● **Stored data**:
---*---

(* ===== verification/LifecycleProps.v ===== *)
(** * Properties of setting up and taking down

    Every handle the initialisation takes is given back once, whichever part
    fails, on every device with the laws of [HevTunnelLaws]: the ledger of a
    run is balanced against the static variables. *)

From S2P Require Import Prelude Buffer IO Ledger Config Device DeviceProps Lifecycle.

(** ** The parts *)

Section Parts.
Context {D : Type}.
#[local] Abbreviation life := (life D).

Lemma wp_check (m k : P life Z) s Q :
  wp False (m s) (λ r t1, if decide (r.1 < 0) then Q (-1, r.2) t1 else wp False (k r.2) (λ r t2, Q r (t1 ++ t2))) →
  wp False (check m k s) Q.
Proof.
  intros H. unfold check. eapply wp_then; [exact H |]. intros x s' t1. cbn [fst snd].
  destruct (decide (x < 0)); intros Hr; [|exact Hr]. unfold mret, P_ret. cbn [wp]. by rewrite app_nil_r.
Qed.

Lemma wp_check_keeps (m k : P life Z) s Q : wp False (m s) (keeps s) →
  (∀ t1, (∀ a, balanced a a t1) → Q (-1, s) t1 ∧ wp False (k s) (λ r t2, Q r (t1 ++ t2))) → wp False (check m k s) Q.
Proof.
  intros Hm Hk. apply wp_check. eapply wp_mono; [exact Hm |]. intros [x s'] t1 [E Hb]. cbn [fst snd] in *. subst s'.
  destruct (Hk t1 Hb). by case_decide.
Qed.

(** A function of the device. *)
Lemma on_device_spec {A} (m : P D A) (s : life) R : wp False (m (device s)) R →
  wp False (on_device m s) (λ r tr, ∃ d, r.2 = set_device d s ∧ R (r.1, d) tr).
Proof.
  intros H. unfold on_device. apply wp_bind. eapply wp_mono; [exact H |]. intros [r d] tr HR. cbn [wp fst snd].
  exists d. by rewrite app_nil_r.
Qed.

(** A step of setting the device up, behind the trace [t0]: [holds] is what
    the device holds, [ready] what the step makes of it. *)
Lemma check_device (ready : D → Prop) (holds : D → handles) m (k : P life Z) s t0 (G : Z * life → list (ev * resp) → Prop) :
  balanced [] (holds (device s)) t0 →
  wp False (m (device s)) (λ r tr, ready r.2 ∧ balanced (holds (device s)) (holds r.2) tr) →
  (∀ d t, ready d → balanced [] (holds d) t → G (-1, set_device d s) t) →
  (∀ d t, ready d → balanced [] (holds d) t → wp False (k (set_device d s)) (λ r t1, G r (t ++ t1))) →
  wp False (check (on_device m) k s) (λ r t, G r (t0 ++ t)).
Proof.
  intros H0 Hm Hfail Hk. apply wp_check. eapply wp_mono; [by apply on_device_spec |].
  intros [r s'] t1 (d & E & Hr & Hb). cbn [fst snd] in *. subst s'.
  pose proof (balanced_app _ _ _ _ _ H0 Hb) as H1. case_decide; [by apply Hfail |].
  eapply wp_mono; [by apply Hk |]. intros r2 t2. by rewrite app_assoc.
Qed.
End Parts.

Section Props.
Context {D : Type} {Tun : HevTunnel D} {Laws : HevTunnelLaws Tun}.
#[local] Abbreviation life := (life D).
#[local] Hint Resolve balanced_same : core.

(** What the static variables hold. *)
Definition owns (s : life) : handles :=
  got R_dns (mapped_dns s) ++ got R_task (task_lwip_timer s) ++ got R_task (task_lwip_io s) ++
  got R_task (task_event s) ++ got R_fd (event_fd0 s) ++ got R_fd (event_fd1 s) ++
  got R_udp (udp s) ++ got R_tcp (tcp s) ++ got R_netif (netif s) ++
  (if tun_fd_local s then tun_holds (tun_fd s) (device s) else []).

---*---

● **Directions**: From the entries above, give again exactly the lines running from the line with "balanced [] (holds (device s)) t0 →" to the line with "(** What the static variables hold. *)"; include both of those lines.

● **Response for this exercise**:
  balanced [] (holds (device s)) t0 →
  wp False (m (device s)) (λ r tr, ready r.2 ∧ balanced (holds (device s)) (holds r.2) tr) →
  (∀ d t, ready d → balanced [] (holds d) t → G (-1, set_device d s) t) →
  (∀ d t, ready d → balanced [] (holds d) t → wp False (k (set_device d s)) (λ r t1, G r (t ++ t1))) →
  wp False (check (on_device m) k s) (λ r t, G r (t0 ++ t)).
Proof.
  intros H0 Hm Hfail Hk. apply wp_check. eapply wp_mono; [by apply on_device_spec |].
  intros [r s'] t1 (d & E & Hr & Hb). cbn [fst snd] in *. subst s'.
  pose proof (balanced_app _ _ _ _ _ H0 Hb) as H1. case_decide; [by apply Hfail |].
  eapply wp_mono; [by apply Hk |]. intros r2 t2. by rewrite app_assoc.
Qed.
End Parts.

Section Props.
Context {D : Type} {Tun : HevTunnel D} {Laws : HevTunnelLaws Tun}.
#[local] Abbreviation life := (life D).
#[local] Hint Resolve balanced_same : core.

(** What the static variables hold. *)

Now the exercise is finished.